= Beginning of Section =
(* ===== verification/FatWalk.v ===== *)
(** FAT directories ([kernel/fs/fat/fat_directory.c]): the cursor visits the
    slots of a directory in order and always comes to an end, and lookup is a
    search in the listing of these slots. *)
From S2P Require Import Prelude KString KStringSpec Fat FatSpec FatFileSpec FatName FatNameSpec FatDir FatListing.

Section Dirs.
Context {W : Type} (v : fat_volume W) (Hv : vol_ok v) (rtc_read : W -> rtc_time * W).
Implicit Types (s : fat_state W) (d : fat_dir) (cs : list Z) (cur : dir_cursor).

Abbreviation epc := (entries_per_cluster v).
Abbreviation cb := (cluster_bytes v).
Abbreviation fixed := (dir_is_fixed_root v).

Lemma epc_eq : cb = 32 * epc /\ 16 <= epc < 2 ^ 27.
Proof.
  pose proof (cluster_bytes_range v Hv) as Hr. unfold entries_per_cluster.
  assert (H : cb = sectors_per_cluster v * (bytes_per_sector v / 32) * 32).
  { rewrite (cluster_bytes_eq v Hv). destruct (vo_bps v Hv) as [E|[E|[E|E]]]; rewrite E; [change (512 / 32) with 16|change (1024 / 32) with 32|change (2048 / 32) with 64|change (4096 / 32) with 128]; lia. }
  assert (E : cb / 32 = sectors_per_cluster v * (bytes_per_sector v / 32)) by (rewrite H; apply Z.div_mul; lia). lia.
Qed.

(** ** Every walk ends *)

(** The slots a cursor can still visit. *)
Definition cursor_left cur : Z :=
  if dc_ended cur then 0 else
  if fixed (dc_dir cur) then root_entries v - dc_slot cur
  else (cluster_limit v - dc_seen cur) * epc + (epc - dc_slot cur).

Definition cursor_ok cur : Prop :=
  dc_ended cur = true \/
  if fixed (dc_dir cur) then 0 <= dc_slot cur <= root_entries v
  else 0 <= dc_slot cur <= epc /\ 1 <= dc_seen cur <= cluster_limit v.

Lemma root_entries_range : 0 <= root_entries v < 2 ^ 32.
Proof.
  pose proof (vo_entries v Hv). pose proof (vo_root v Hv). pose proof (vo_data v Hv). pose proof (vo_size v Hv). pose proof (data_start_pos v Hv).
  pose proof (bps_range v Hv). pose proof (cluster_bounds v Hv 2) as C. unfold valid in C. pose proof (vo_limit v Hv). pose proof (cluster_bytes_range v Hv).
  assert (0 <= root_start_sector v * bytes_per_sector v) by (apply Z.mul_nonneg_nonneg; lia). lia.
Qed.

Lemma limit_range : 2 < cluster_limit v < 2 ^ 28.
Proof. pose proof (vo_limit v Hv) as H. unfold limit_max in H. destruct (vol_type v); lia. Qed.

Lemma cursor_next_left s cur cur' e : cursor_ok cur -> cursor_next v s cur = (cur', e) ->
  match e with None => True | Some _ => cursor_ok cur' /\ 0 <= cursor_left cur' < cursor_left cur end.
Proof.
  pose proof epc_eq as [_ Hepc]. pose proof root_entries_range as Hre. pose proof limit_range as Hlim.
  assert (T : forall cur0 base, dc_ended cur0 = false -> cursor_ok cur0 ->
    dc_slot cur0 < (if fixed (dc_dir cur0) then root_entries v else epc) -> cursor_take cur0 base = (cur', e) ->
    match e with None => True | Some _ => cursor_ok cur' /\ 0 <= cursor_left cur' /\ cursor_left cur' = cursor_left cur0 - 1 end).
  { intros cur0 base He Hok Hslot H. unfold cursor_take in H. injection H as <- <-. unfold cursor_ok, cursor_left in *. cbn [dc_ended dc_dir dc_slot dc_seen].
    rewrite He in *. destruct Hok as [?|Hok]; [done|]. destruct (fixed (dc_dir cur0)).
    - rewrite u32_small by lia. split; [right; lia|lia].
    - rewrite u32_small by lia. split; [right; lia|]. assert (0 <= (cluster_limit v - dc_seen cur0) * epc) by (apply Z.mul_nonneg_nonneg; lia). lia. }
  intros Hok. unfold cursor_next. destruct (dc_ended cur) eqn:He; [intros [= <- <-]; done|].
  destruct (fixed (dc_dir cur)) eqn:Ef.
  - destruct (Z.geb_spec (dc_slot cur) (root_entries v)) as [|Hlt]; [intros [= <- <-]; done|]. intros H.
    pose proof (T cur _ He Hok ltac:(rewrite Ef; lia) H) as T1. destruct e; [|done]. split; [apply T1|lia].
  - assert (Hin : dc_slot cur < epc -> (match cluster_data v (dc_cluster cur) with
        | Some data => cursor_take cur data | None => (cursor_end cur (dc_seen cur), None) end) = (cur', e) ->
        match e with None => True | Some _ => cursor_ok cur' /\ 0 <= cursor_left cur' < cursor_left cur end).
    { intros Hslot H. destruct (cluster_data v _); [|by injection H as <- <-]. pose proof (T cur _ He Hok ltac:(rewrite Ef; lia) H) as T1.
      destruct e; [|done]. split; [apply T1|lia]. }
    destruct (Z.geb_spec (dc_slot cur) epc) as [Hge|Hlt]; [|by apply Hin].
    destruct (next_cluster v s (dc_cluster cur)) as [status next]. destruct (negb (status =? 0)); [intros [= <- <-]; done|].
    unfold cursor_ok in Hok. rewrite He, Ef in Hok. destruct Hok as [?|Hok]; [done|]. rewrite u32_small by lia.
    destruct (Z.geb_spec (dc_seen cur + 1) (cluster_limit v)) as [|Hs]; [intros [= <- <-]; done|].
    clear Hin. destruct (cluster_data v _) as [data|]; [|intros [= <- <-]; done]. intros H.
    set (cur0 := DirCursor (dc_dir cur) next 0 (dc_index cur) (dc_seen cur + 1) false) in *.
    assert (Hok0 : cursor_ok cur0) by (right; unfold cur0; cbn [dc_dir dc_slot dc_seen]; rewrite Ef; lia).
    pose proof (T cur0 data eq_refl Hok0 ltac:(unfold cur0; cbn [dc_dir dc_slot]; rewrite Ef; lia) H) as T1. destruct e; [|done]. split; [apply T1|].
    assert (El : cursor_left cur0 = cursor_left cur - epc + (dc_slot cur)).
    { unfold cursor_left, cur0. cbn [dc_ended dc_dir dc_slot dc_seen]. rewrite He, Ef. lia. }
    assert (dc_slot cur <= epc) by lia. lia.
Qed.

Lemma cursor_loop_S {A R} s (body : A -> Z -> Z -> A + R) fin n cur a : cursor_loop v (S n) s body fin cur a =
  let '(cur', entry) := cursor_next v s cur in
  match entry with
  | None => Some (fin a (dc_index cur'))
  | Some e => match body a (dc_index cur') e with inl a' => cursor_loop v n s body fin cur' a' | inr r => Some r end
  end.
Proof. reflexivity. Qed.

Lemma cursor_loop_total {A R} s (body : A -> Z -> Z -> A + R) fin : forall fuel cur a, cursor_ok cur -> cursor_left cur < Z.of_nat fuel ->
  is_Some (cursor_loop v (S fuel) s body fin cur a).
Proof.
  induction fuel as [|fuel IH]; intros cur a Hok Hf; rewrite cursor_loop_S.
  all: destruct (cursor_next v s cur) as [cur' [e|]] eqn:E; [|by eexists].
  all: pose proof (cursor_next_left s cur cur' _ Hok E) as [Hok' Hl].
  - lia.
  - destruct (body a (dc_index cur') e) as [a'|r]; [|by eexists]. apply IH; [done|lia].
Qed.

Lemma skip_clusters_seen s skip : forall c seen c' seen', 1 <= seen < cluster_limit v ->
  skip_clusters v skip s c seen = Some (c', seen') -> 1 <= seen' < cluster_limit v.
Proof.
  pose proof limit_range. induction skip as [|skip IH]; intros c seen c' seen' Hs; cbn [skip_clusters]; [by intros [= <- <-]|].
  destruct (next_cluster v s c) as [status next]. destruct (negb _); [done|]. rewrite u32_small by lia.
  destruct (Z.geb_spec (seen + 1) (cluster_limit v)); [done|]. apply IH. lia.
Qed.

Lemma cursor_init_ok s d i cur : 0 <= i -> cursor_init v s d i = Some cur -> cursor_ok cur /\ 0 <= cursor_left cur /\ cursor_left cur + 1 < Z.of_nat (dir_fuel v).
Proof.
  intros Hi. pose proof epc_eq as [_ Hepc]. pose proof root_entries_range. pose proof limit_range. unfold cursor_init, cursor_ok, cursor_left.
  assert (Hf : root_entries v + 1 < Z.of_nat (dir_fuel v) /\ cluster_limit v * epc + 1 < Z.of_nat (dir_fuel v)).
  { unfold dir_fuel. assert (0 <= cluster_limit v * epc) by (apply Z.mul_nonneg_nonneg; lia). lia. }
  destruct (fixed d) eqn:Ef.
  - destruct (Z.leb_spec i (root_entries v)); [|done]. intros [= <-]. cbn. rewrite Ef. split; [right; lia|lia].
  - destruct (negb _); [done|]. destruct (skip_clusters _ _ _ _ _) as [[c seen]|] eqn:Es; [|done]. intros [= <-]. cbn. rewrite Ef.
    apply skip_clusters_seen in Es; [|lia]. pose proof (Z.mod_pos_bound i epc). split; [right; lia|].
    assert (0 <= (cluster_limit v - seen) * epc <= (cluster_limit v - 1) * epc) by (split; [apply Z.mul_nonneg_nonneg|apply Z.mul_le_mono_nonneg_r]; lia). lia.
Qed.

(** A walk from any start over any image, even over a chain of clusters that runs
    in a circle, ends before the fuel does. *)
Lemma walk_total {A R} s d i (body : A -> Z -> Z -> A + R) fin cur a : 0 <= i -> cursor_init v s d i = Some cur ->
  is_Some (cursor_loop v (dir_fuel v) s body fin cur a).
Proof.
  intros Hi H. destruct (cursor_init_ok s d i cur Hi H) as (Hok & Hl0 & Hl). destruct (dir_fuel v) as [|fuel] eqn:E; [lia|]. apply cursor_loop_total; [done|lia].
Qed.

(** ** The slots of a directory

    A directory has the clusters [cs], the fixed root directory none.  Slot [k] is
    its 32 bytes at index [k]. *)
Definition dir_at s d cs : Prop := if fixed d then cs = [] else chain v s (fd_first d) cs.
Definition slot_count d cs : Z := if fixed d then root_entries v else zlen cs * epc.
Definition slot_addr d cs (k : Z) : Z :=
  if fixed d then sector v (root_start_sector v) + 32 * k else data_at v (cs !!! Z.to_nat (k / epc)) + 32 * (k mod epc).
Definition slots s d cs : list (list Z) := (fun k => slot_bytes s (slot_addr d cs k)) <$> seqZ 0 (slot_count d cs).

Lemma slot_count_range s d cs : dir_at s d cs -> 0 <= slot_count d cs < 2 ^ 32 /\ slot_count d cs + 1 < Z.of_nat (dir_fuel v) /\ (fixed d = false -> 0 < slot_count d cs).
Proof.
  pose proof epc_eq as [Hcb Hepc]. pose proof root_entries_range. pose proof limit_range. unfold dir_at, slot_count, dir_fuel.
  assert (0 <= cluster_limit v * epc) by (apply Z.mul_nonneg_nonneg; lia). destruct (fixed d); [intros ->; split; [lia|split; [lia|done]]|].
  intros Hch. pose proof (chain_length v Hv _ _ _ Hch) as L. unfold zlen. apply chain_head in Hch as [_ [rest E]].
  assert (1 <= Z.of_nat (length cs)) by (rewrite E; cbn; lia).
  assert (Z.of_nat (length cs) * epc <= (cluster_limit v - 2) * epc) by (apply Z.mul_le_mono_nonneg_r; lia).
  pose proof (vo_data v Hv) as Hd. pose proof (vo_size v Hv). pose proof (data_start_pos v Hv). pose proof (bps_range v Hv).
  assert ((cluster_limit v - 2) * cb <= 2 ^ 36).
  { rewrite (cluster_bytes_eq v Hv). rewrite Z.mul_add_distr_r in Hd. assert (0 <= data_start_sector v * bytes_per_sector v) by (apply Z.mul_nonneg_nonneg; lia). lia. }
  split; [nia|]. split; [lia|]. intros _. nia.
Qed.

(** The cursor stands before slot [k]. *)
Definition cursor_at d cs (k : Z) cur : Prop :=
  dc_dir cur = d /\ dc_ended cur = false /\ dc_index cur = k /\
  if fixed d then dc_slot cur = k /\ 0 <= k <= root_entries v
  else exists q, cs !! q = Some (dc_cluster cur) /\ dc_seen cur = Z.of_nat q + 1 /\ 0 <= dc_slot cur <= epc /\ k = Z.of_nat q * epc + dc_slot cur.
= End of Section =
Action item.
Count the lines of the records that include the word "negb", please, and report the number alone.

Output for this task.
3